A last hypothesis suggests that the name "Zarza" can be related to the group of place names derived from the Latin quercus "oak", such as Cerceda, Cercedilla, Cercedo, etc. Since quercus is a feminine noun of the fourth declension in Latin, bramble might derive from the form of the Latin quercea, "oak". Another possibility is that from the adjective querceus, "relative to the oak", comes the form of the neutral plural *quercea, "place abundant in oaks, grove of evergreen oaks". The evolution would be Quercea> *Kercea> *Kercia> *Cerza> Zarza. Other points in favour of this hypothesis are the thick groves of evergreen oaks preserved in the surroundings of the municipality.

==Heraldry==
The shield of Santa Cruz de la Zarza is on a field of silver, a Latin Cross of saber supported in divided and cut brambles, being it top part of sinople and it low part of gules. To the stamp, closed Sunflower.

==Geography==

===Location===
It is located in the northeast region of the province of Toledo, on the border between Toledo, Madrid and Cuenca. It is located 85, 83, and 101 km from the provincial capitals, respectively. Its length is 264.54 km^{2}, and its altitude is 790 m. Bordered by the municipalities of Villamanrique de Tajo and Fuentidueña de Tajo in the north, in the province of Madrid; Villarrubia de Santiago and Villatobas, the east; Corral de Almaguer and Cabezamesada, in the south; all of them in the province of Toledo; and Tarancón, Zarza de Tajo, Fuente de Pedro Naharro and Horcajo de Santiago, west, in the province of Cuenca. The township is crossed by the River Tagus. Its location in the northeastern part of the high plateau known as the Mesa de Ocaña offers from the top, with levels higher than 800 m, one of the best perspectives on the valley Tagus.

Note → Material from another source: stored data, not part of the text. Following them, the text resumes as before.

(** * A model of the notebook [idr0062_prediction_zarr_public_s3.ipynb]

    The notebook downloads an image and its curated label masks from a
    public S3 mirror of the Image Data Resource, runs a pretrained
    StarDist model over every z-plane and shows both segmentations side
    by side under a slider.

    Every substantive operation is a call into a third-party library
    (dask, zarr, numpy, csbdeep, stardist, matplotlib, ipywidgets) or
    into a remote service.  The outside world is therefore an oracle
    ([world]) that answers each call given the history of the run so
    far, and a run produces a log of the operations it performed
    together with the exception each one raised, if any.  The Python
    code itself (string formatting, indexing, the loop, the
    [try]/[except], the order of the cells) is written out.  The cell
    that installs the packages and the [import] statements are left
    out. *)

From Stdlib Require Import ZArith List String Ascii Bool Lia QArith DecimalString.
Import ListNotations.
Close Scope Q_scope.
Open Scope nat_scope.
Open Scope list_scope.

Notation "a +++ b" := (String.append a b) (at level 60, right associativity).

(** ** Python values, exceptions and results *)

(** The identifier and the resolution are either integers
    ([image_id = 6001247]) or strings ([resolution='0']). *)
Inductive pyval :=
| PyInt (z : Z)
| PyStr (s : string).

Definition str_int (z : Z) : string := NilZero.string_of_int (Z.to_int z).

(** Python's [str()] on the two kinds of value. *)
Definition str (v : pyval) : string :=
  match v with
  | PyInt z => str_int z
  | PyStr s => s
  end.

(** The exception classes that matter here.  The first three derive from
    [BaseException] only; all the others derive from [Exception]. *)
Inductive exn :=
| KeyboardInterrupt
| SystemExit
| GeneratorExit
| IndexError
| TypeError
| ValueError
| KeyError
| AttributeError
| OSError
| RuntimeError
| MemoryError
| TraitError
| OtherException (name : string).

Definition isinstance_Exception (e : exn) : bool :=
  match e with
  | KeyboardInterrupt | SystemExit | GeneratorExit => false
  | _ => true
  end.

Inductive result (A : Type) :=
| Ok (a : A)
| Raise (e : exn).
Arguments Ok {A} a.
Arguments Raise {A} e.

Definition outcome {A} (r : result A) : option exn :=
  match r with
  | Ok _ => None
  | Raise e => Some e
  end.

(** ** [fmt % args], restricted to the conversions [%s] and [%%] *)

Definition percent : ascii := "%"%char.
Definition letter_s : ascii := "s"%char.

Fixpoint percent_format (fmt : string) (args : list pyval) : result string :=
  match fmt with
  | EmptyString =>
      match args with
      | [] => Ok EmptyString
      | _ :: _ => Raise TypeError (* not all arguments converted *)
      end
  | String c rest =>
      if Ascii.eqb c percent then
        match rest with
        | EmptyString => Raise ValueError (* incomplete format *)
        | String k rest' =>
            if Ascii.eqb k letter_s then
              match args with
              | [] => Raise TypeError (* not enough arguments *)
              | a :: args' =>
                  match percent_format rest' args' with
                  | Ok out => Ok (str a +++ out)
                  | Raise e => Raise e
                  end
              end
            else if Ascii.eqb k percent then
              match percent_format rest' args with
              | Ok out => Ok (String percent out)
              | Raise e => Raise e
              end
            else Raise ValueError (* a conversion the notebook never uses *)
        end
      else
        match percent_format rest args with
        | Ok out => Ok (String c out)
        | Raise e => Raise e
        end
  end.

(** [str()] of a tuple of integers, as [print(data.shape)] shows it. *)
Fixpoint join_comma (l : list string) : string :=
  match l with
  | [] => EmptyString
  | [x] => x
  | x :: rest => x +++ ", " +++ join_comma rest
  end.

Definition str_tuple (t : list nat) : string :=
  match t with
  | [n] => "(" +++ str_int (Z.of_nat n) +++ ",)"
  | _ => "(" +++ join_comma (map (fun n => str_int (Z.of_nat n)) t) +++ ")"
  end.

(** ** Indexing, on shapes *)

Definition size_of (s : list nat) : nat := fold_right Nat.mul 1%nat s.

(** An integer index [i] on an axis of extent [n]: negative indices count
    from the end, anything outside [-n .. n-1] is an [IndexError]. *)
Definition wrap_index (i : Z) (n : nat) : option nat :=
  if ((0 <=? i) && (i <? Z.of_nat n))%Z then Some (Z.to_nat i)
  else if ((- Z.of_nat n <=? i) && (i <? 0))%Z then Some (Z.to_nat (i + Z.of_nat n))
  else None.

(** The notebook only indexes with leading integers followed by full
    slices, [a[i1, ..., ik, :, ..., :]].  [resolve_ints] checks the
    integers against the leading axes and returns their positions and the
    shape that is left. *)
Fixpoint resolve_ints (ints : list Z) (s : list nat) : result (list nat * list nat) :=
  match ints with
  | [] => Ok ([], s)
  | i :: rest =>
      match s with
      | [] => Raise IndexError (* too many indices *)
      | n :: s' =>
          match wrap_index i n with
          | None => Raise IndexError (* out of bounds *)
          | Some k =>
              match resolve_ints rest s' with
              | Ok (ks, s'') => Ok (k :: ks, s'')
              | Raise e => Raise e
              end
          end
      end
  end.

Definition resolve_index (ints : list Z) (nfull : nat) (s : list nat)
  : result (list nat * list nat) :=
  if (List.length ints + nfull <=? List.length s)%nat then resolve_ints ints s
  else Raise IndexError (* too many indices *).

(** ** Arrays *)

Section Model.

(** The numpy scalars stored in the arrays, whatever their dtype, and
    the second component of what [predict_instances] returns. *)
Variable scalar : Type.
Variable details : Type.

(** A materialised numpy array: a shape and the row-major buffer. *)
Record ndarray := mk_ndarray {
  shape : list nat;
  data_of : list scalar
}.

Definition well_formed (a : ndarray) : Prop :=
  List.length (data_of a) = size_of (shape a).

(** The sub-array at position [k] of the first axis. *)
Definition subarray (k : nat) (a : ndarray) : ndarray :=
  match shape a with
  | [] => a
  | _ :: s =>
      mk_ndarray s (firstn (size_of s) (skipn (k * size_of s) (data_of a)))
  end.

Definition getitem_ndarray (a : ndarray) (ints : list Z) (nfull : nat) : result ndarray :=
  match resolve_index ints nfull (shape a) with
  | Ok (ks, _) => Ok (fold_left (fun acc k => subarray k acc) ks a)
  | Raise e => Raise e
  end.

(** A lazy dask array over a Zarr store: the URL it was opened from, the
    shape found in the store's metadata, and the integer selections
    applied so far.  No chunk has been read. *)
Record dask_array := mk_dask {
  zarr_url : string;
  zarr_shape : list nat;
  selection : list nat
}.

Definition dask_shape (d : dask_array) : list nat :=
  skipn (List.length (selection d)) (zarr_shape d).

(** Indexing a dask array checks the bounds at once and stays lazy. *)
Definition getitem_dask (d : dask_array) (ints : list Z) (nfull : nat) : result dask_array :=
  match resolve_index ints nfull (dask_shape d) with
  | Ok (ks, _) => Ok (mk_dask (zarr_url d) (zarr_shape d) (selection d ++ ks))
  | Raise e => Raise e
  end.

(** What a Python variable holding an array refers to. *)
Inductive array_obj :=
| DaskArray (d : dask_array)
| NdArray (a : ndarray).

Definition is_lazy (x : array_obj) : bool :=
  match x with
  | DaskArray _ => true
  | NdArray _ => false
  end.

Definition shape_of (x : array_obj) : list nat :=
  match x with
  | DaskArray d => dask_shape d
  | NdArray a => shape a
  end.

Definition getitem_value (x : array_obj) (ints : list Z) (nfull : nat) : result array_obj :=
  match x with
  | DaskArray d =>
      match getitem_dask d ints nfull with
      | Ok d' => Ok (DaskArray d')
      | Raise e => Raise e
      end
  | NdArray a =>
      match getitem_ndarray a ints nfull with
      | Ok a' => Ok (NdArray a')
      | Raise e => Raise e
      end
  end.

(** [for im in x]: the sub-arrays along the first axis, in order. *)
Definition iter_value (x : array_obj) : result (list array_obj) :=
  match shape_of x with
  | [] => Raise TypeError (* iteration over a 0-d array *)
  | n :: _ =>
      Ok (map (fun k =>
                 match x with
                 | DaskArray d =>
                     DaskArray (mk_dask (zarr_url d) (zarr_shape d) (selection d ++ [k]))
                 | NdArray a => NdArray (subarray k a)
                 end) (seq 0 n))
  end.

Definition shape_eqb (s1 s2 : list nat) : bool :=
  if list_eq_dec Nat.eq_dec s1 s2 then true else false.

(** [numpy.array(l)] on a list of arrays: an empty list gives an empty
    1-d array, arrays of one shape are stacked along a new first axis,
    and arrays of different shapes are refused ([ValueError],
    inhomogeneous shape). *)
Definition stack (l : list ndarray) : result ndarray :=
  match l with
  | [] => Ok (mk_ndarray [0%nat] [])
  | a :: _ =>
      if forallb (fun b => shape_eqb (shape b) (shape a)) l
      then Ok (mk_ndarray (List.length l :: shape a) (List.concat (map data_of l)))
      else Raise ValueError
  end.

(** [t[k]] on a tuple. *)
Definition tuple_item (t : list nat) (k : nat) : result nat :=
  match nth_error t k with
  | Some n => Ok n
  | None => Raise IndexError
  end.

(** ** Library objects *)

Inductive model :=
| StarDist2D (key : string).

Record IntSlider := mk_IntSlider {
  slider_value : Z;
  slider_min : Z;
  slider_max : Z;
  slider_step : Z;
  slider_description : string;
  slider_continuous_update : bool
}.

(** The values a slider can hand to its callback. *)
Definition slider_admits (s : IntSlider) (z : Z) : Prop :=
  (slider_min s <= z <= slider_max s)%Z /\
  ((z - slider_min s) mod slider_step s = 0)%Z.

(** ** The log of a run *)

Inductive op :=
| op_percent_format (fmt : string) (args : list pyval)
| op_from_zarr (url : string)
| op_asarray (x : array_obj)
| op_ProgressBar_enter
| op_ProgressBar_exit
| op_print (line : string)
| op_from_pretrained (key : string)
| op_getitem (x : array_obj) (ints : list Z) (nfull : nat)
| op_normalize (x : array_obj) (pmin pmax : Q) (axis : list nat)
| op_iter (x : array_obj)
| op_predict_instances (m : option model) (im : array_obj)
| op_numpy_array (l : list ndarray)
| op_tuple_item (t : list nat) (k : nat)
| op_figure (width height : Z)
| op_subplot (code : Z)
| op_imshow (x : array_obj) (cmap : string) (alpha : option Q)
| op_tight_layout
| op_flush_events
| op_interact (slider : IntSlider).

(** One line of the log: the operation and the exception it raised. *)
Definition entry : Type := op * option exn.
Definition trace : Type := list entry.

Definition raised (en : entry) : option exn := snd en.

(** ** The outside world *)

Record world := mk_world {
  (* da.from_zarr: the shape in the store's metadata *)
  from_zarr_ : trace -> string -> result (list nat);
  (* forcing a lazy array: the chunks are fetched now *)
  compute_ : trace -> dask_array -> result ndarray;
  (* StarDist2D.from_pretrained: None when the key is unknown *)
  from_pretrained_ : trace -> string -> result (option model);
  (* csbdeep.utils.normalize *)
  normalize_ : trace -> array_obj -> Q -> Q -> list nat -> result array_obj;
  (* model.predict_instances *)
  predict_instances_ : trace -> model -> array_obj -> result (ndarray * details);
  (* matplotlib *)
  figure_ : trace -> Z -> Z -> result unit;
  subplot_ : trace -> Z -> result unit;
  imshow_ : trace -> array_obj -> string -> option Q -> result unit;
  tight_layout_ : trace -> result unit;
  flush_events_ : trace -> result unit;
  (* ipywidgets.interact *)
  interact_ : trace -> IntSlider -> result unit
}.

It can be seen Santa Cruz de la Zarza in Google Maps.

===Natural Resources===
In Santa Cruz de la Zarza there is a very important natural asset, presenting unique habitats that have been identified as priorities by the European directives. These are the areas declared as Sites of Community Importance (SCIs), as the steppes of Toledo saline or reservoir plaster in the Tagus valley. There are Areas of Special Protection for Birds (SPBs) in the steppe area north of the stain. For all its lengthy term there are numerous caves, mostly uninhabited, and a large number of oak groves, as well as a host of water wells and water for livestock.

===Climate===
The climate of Santa Cruz de la Zarza is Mediterranean/Continental. The winters are cool, with average temperatures lower than 5 °C, night frosts very frequent and occasional snowfall (three or four a year). The summers are hot, with average temperatures higher than 24 °C in July and August, with peaks reaching 35 °C. The daily thermal oscillation is about 10 °C.

==History==
The oldest remains of this village date back to the second Iron Age, namely the necropolis of Las Esperillas. Since antiquity it has been an important center for communications and a defensive post of the Romans as well as the Visigoths and Arabs, given its dominant position over the Tagus Valley. It was ceded to the Order of Santiago before 1175, established there after the confirmation of Pope Alexander III on this date, as an encomienda. In 1242 it grew in importance under the leadership of Rodrigo Iñiguez, head of the encomienda of his name, and in 1253, the Master of the Order of Santiago, Don Pelayo Pérez Correa granted the village a charter.

==Demographics==
According to the 2011 census, Santa Cruz de la Zarza had a population of 4,906. The main economic activity of Santa Cruz de la Zarza has traditionally been agriculture and livestock, although, according to the INE, in 2006 the distribution of employment by occupation was as follows: 31.5% of the population was in the service sector (mainly trade), 26.5% in industry, 20.4% in agriculture and livestock and the remaining 21.6% in the construction industry.

Their main celebrations take place at the end of August, in honor of Our Lady of the Rosary.